From the top of the records below down to the line containing "pose proof (toggleComplete_in_range env pg l i", reproduce every line exactly.

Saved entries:
════════════════
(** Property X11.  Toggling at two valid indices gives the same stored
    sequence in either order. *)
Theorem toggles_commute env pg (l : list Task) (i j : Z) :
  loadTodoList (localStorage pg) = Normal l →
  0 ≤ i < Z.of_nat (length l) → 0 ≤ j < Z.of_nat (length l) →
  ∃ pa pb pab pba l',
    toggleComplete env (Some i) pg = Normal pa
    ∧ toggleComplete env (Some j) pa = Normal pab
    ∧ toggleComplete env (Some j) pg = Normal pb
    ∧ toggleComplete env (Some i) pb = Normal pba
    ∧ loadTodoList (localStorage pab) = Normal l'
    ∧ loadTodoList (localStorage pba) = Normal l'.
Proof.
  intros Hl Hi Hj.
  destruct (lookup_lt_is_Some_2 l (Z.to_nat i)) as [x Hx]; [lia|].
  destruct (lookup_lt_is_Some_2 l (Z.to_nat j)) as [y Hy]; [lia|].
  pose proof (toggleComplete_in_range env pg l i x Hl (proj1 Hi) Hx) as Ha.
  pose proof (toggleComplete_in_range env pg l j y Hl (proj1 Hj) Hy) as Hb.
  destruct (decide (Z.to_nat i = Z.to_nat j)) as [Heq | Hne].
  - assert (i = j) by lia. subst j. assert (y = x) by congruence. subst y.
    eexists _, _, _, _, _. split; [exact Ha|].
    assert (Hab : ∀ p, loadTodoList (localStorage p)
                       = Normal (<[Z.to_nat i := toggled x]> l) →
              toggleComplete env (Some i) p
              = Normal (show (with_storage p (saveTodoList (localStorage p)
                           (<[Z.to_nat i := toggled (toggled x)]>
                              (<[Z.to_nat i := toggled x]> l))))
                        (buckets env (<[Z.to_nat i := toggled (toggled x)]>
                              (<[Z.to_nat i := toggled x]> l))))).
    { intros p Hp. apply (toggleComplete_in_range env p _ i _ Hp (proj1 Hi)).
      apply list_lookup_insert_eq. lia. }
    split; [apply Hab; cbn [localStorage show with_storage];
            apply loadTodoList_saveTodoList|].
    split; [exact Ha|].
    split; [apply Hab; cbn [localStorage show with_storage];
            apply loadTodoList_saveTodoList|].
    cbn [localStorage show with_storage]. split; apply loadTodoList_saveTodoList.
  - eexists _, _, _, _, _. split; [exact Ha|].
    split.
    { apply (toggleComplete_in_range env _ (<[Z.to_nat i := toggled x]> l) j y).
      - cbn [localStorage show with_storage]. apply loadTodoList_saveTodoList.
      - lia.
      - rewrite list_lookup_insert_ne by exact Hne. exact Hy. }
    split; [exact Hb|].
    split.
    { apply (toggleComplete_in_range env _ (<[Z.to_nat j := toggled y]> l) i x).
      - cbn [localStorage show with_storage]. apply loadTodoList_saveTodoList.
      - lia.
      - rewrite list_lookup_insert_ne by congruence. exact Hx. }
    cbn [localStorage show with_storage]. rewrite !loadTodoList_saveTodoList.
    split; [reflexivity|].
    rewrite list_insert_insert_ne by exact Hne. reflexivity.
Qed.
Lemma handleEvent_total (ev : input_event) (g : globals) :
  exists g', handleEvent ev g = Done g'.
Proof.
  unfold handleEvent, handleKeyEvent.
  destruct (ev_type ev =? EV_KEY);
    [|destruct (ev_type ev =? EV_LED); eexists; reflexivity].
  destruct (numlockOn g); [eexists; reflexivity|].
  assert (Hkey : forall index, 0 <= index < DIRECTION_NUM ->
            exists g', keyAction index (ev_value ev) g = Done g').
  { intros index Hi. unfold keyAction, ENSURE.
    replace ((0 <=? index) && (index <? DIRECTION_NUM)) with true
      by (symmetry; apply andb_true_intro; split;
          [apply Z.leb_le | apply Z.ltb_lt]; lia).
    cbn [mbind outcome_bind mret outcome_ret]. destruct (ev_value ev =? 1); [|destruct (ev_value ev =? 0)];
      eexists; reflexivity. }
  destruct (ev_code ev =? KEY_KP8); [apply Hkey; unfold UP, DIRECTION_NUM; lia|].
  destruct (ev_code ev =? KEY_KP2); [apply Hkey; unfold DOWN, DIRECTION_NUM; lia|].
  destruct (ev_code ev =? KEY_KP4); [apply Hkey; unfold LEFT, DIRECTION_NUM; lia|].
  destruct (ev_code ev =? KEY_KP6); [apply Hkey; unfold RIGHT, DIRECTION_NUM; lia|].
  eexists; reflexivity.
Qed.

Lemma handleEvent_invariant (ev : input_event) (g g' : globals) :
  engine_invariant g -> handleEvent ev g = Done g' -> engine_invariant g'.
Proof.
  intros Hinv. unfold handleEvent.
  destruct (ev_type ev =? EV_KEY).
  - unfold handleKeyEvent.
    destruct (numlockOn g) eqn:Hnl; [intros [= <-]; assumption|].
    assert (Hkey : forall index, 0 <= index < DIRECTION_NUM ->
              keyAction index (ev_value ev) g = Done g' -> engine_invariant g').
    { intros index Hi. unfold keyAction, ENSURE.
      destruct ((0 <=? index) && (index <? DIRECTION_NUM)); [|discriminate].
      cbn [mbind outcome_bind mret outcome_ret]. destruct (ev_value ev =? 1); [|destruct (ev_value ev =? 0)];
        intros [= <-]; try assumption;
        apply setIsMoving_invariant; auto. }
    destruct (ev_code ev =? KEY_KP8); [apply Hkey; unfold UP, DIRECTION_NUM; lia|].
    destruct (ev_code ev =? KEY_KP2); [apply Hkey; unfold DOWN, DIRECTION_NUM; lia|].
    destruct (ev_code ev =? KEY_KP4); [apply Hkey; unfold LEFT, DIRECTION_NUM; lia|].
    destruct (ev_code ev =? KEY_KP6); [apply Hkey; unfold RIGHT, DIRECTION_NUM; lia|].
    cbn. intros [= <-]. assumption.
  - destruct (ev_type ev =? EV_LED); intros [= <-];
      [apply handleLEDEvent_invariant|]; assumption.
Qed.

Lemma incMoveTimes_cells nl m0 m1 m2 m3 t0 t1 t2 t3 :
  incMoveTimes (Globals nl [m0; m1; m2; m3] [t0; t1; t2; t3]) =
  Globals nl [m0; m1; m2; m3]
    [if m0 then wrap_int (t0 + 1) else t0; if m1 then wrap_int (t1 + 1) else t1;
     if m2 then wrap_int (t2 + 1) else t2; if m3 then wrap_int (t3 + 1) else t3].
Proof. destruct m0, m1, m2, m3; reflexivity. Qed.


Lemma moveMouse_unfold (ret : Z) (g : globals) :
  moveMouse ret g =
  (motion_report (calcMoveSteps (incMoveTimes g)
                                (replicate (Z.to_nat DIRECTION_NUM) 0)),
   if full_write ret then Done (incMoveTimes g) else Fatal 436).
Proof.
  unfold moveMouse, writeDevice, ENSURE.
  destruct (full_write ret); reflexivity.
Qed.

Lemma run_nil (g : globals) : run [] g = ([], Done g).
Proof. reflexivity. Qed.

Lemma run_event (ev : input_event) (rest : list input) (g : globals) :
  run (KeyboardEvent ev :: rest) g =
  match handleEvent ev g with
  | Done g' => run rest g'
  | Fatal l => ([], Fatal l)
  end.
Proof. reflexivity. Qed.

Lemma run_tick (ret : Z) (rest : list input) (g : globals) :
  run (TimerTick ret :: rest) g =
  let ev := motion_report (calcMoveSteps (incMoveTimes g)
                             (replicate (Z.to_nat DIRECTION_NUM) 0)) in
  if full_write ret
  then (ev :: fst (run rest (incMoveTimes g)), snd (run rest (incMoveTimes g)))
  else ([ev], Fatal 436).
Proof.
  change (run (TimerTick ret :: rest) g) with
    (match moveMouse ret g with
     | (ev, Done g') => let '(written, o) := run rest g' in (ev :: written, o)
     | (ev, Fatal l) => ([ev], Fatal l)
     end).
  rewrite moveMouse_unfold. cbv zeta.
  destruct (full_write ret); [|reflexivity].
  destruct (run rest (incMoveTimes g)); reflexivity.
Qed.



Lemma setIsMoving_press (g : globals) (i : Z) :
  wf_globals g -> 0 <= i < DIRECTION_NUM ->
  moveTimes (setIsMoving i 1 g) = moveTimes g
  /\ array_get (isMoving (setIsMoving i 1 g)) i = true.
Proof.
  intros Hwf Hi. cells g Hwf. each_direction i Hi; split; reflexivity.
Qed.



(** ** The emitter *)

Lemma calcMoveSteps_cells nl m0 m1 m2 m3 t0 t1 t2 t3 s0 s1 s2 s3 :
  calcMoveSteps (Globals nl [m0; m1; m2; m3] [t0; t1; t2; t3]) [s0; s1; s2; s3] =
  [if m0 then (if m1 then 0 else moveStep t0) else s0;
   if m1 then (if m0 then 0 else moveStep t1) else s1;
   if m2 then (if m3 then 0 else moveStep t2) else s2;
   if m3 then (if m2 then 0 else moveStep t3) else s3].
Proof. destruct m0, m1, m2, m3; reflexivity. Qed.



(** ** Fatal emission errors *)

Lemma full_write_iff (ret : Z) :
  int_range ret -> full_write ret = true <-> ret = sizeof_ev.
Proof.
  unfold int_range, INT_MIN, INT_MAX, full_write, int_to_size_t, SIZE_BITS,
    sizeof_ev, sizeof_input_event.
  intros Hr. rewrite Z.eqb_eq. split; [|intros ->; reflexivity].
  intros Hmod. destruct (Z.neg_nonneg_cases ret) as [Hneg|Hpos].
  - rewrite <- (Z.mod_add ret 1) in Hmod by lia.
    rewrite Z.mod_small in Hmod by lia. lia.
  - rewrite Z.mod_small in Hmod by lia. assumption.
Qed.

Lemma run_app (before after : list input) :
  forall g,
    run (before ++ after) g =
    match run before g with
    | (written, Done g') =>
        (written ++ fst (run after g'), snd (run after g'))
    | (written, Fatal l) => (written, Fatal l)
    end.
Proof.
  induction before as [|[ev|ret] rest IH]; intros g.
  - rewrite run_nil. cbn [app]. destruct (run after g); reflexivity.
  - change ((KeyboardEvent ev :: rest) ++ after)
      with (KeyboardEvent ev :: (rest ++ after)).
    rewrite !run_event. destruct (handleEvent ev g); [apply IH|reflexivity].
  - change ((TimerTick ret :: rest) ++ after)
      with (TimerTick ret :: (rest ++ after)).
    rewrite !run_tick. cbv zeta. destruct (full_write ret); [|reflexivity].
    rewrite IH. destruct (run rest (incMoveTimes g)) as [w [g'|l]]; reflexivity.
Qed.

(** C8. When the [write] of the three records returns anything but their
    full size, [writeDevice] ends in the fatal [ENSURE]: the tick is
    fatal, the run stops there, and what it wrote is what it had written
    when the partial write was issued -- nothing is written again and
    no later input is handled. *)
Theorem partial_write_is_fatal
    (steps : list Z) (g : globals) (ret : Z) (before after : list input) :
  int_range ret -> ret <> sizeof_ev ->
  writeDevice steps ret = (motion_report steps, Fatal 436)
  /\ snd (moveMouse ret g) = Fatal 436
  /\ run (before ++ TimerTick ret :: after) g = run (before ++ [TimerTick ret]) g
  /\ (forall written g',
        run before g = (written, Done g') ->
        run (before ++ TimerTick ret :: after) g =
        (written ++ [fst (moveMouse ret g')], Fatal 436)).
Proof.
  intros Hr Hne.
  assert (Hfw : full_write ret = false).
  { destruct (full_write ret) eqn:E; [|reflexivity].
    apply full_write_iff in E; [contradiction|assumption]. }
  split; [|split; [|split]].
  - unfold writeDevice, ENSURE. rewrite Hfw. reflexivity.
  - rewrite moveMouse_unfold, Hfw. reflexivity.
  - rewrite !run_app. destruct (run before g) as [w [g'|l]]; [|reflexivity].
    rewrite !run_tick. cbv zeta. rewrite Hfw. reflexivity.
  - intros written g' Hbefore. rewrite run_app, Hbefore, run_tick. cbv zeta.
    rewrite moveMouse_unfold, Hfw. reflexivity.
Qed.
════════════════
● RESPONSE TO THE EXERCISE
(** Property X11.  Toggling at two valid indices gives the same stored
    sequence in either order. *)
Theorem toggles_commute env pg (l : list Task) (i j : Z) :
  loadTodoList (localStorage pg) = Normal l →
  0 ≤ i < Z.of_nat (length l) → 0 ≤ j < Z.of_nat (length l) →
  ∃ pa pb pab pba l',
    toggleComplete env (Some i) pg = Normal pa
    ∧ toggleComplete env (Some j) pa = Normal pab
    ∧ toggleComplete env (Some j) pg = Normal pb
    ∧ toggleComplete env (Some i) pb = Normal pba
    ∧ loadTodoList (localStorage pab) = Normal l'
    ∧ loadTodoList (localStorage pba) = Normal l'.
Proof.
  intros Hl Hi Hj.
  destruct (lookup_lt_is_Some_2 l (Z.to_nat i)) as [x Hx]; [lia|].
  destruct (lookup_lt_is_Some_2 l (Z.to_nat j)) as [y Hy]; [lia|].
  pose proof (toggleComplete_in_range env pg l i x Hl (proj1 Hi) Hx) as Ha.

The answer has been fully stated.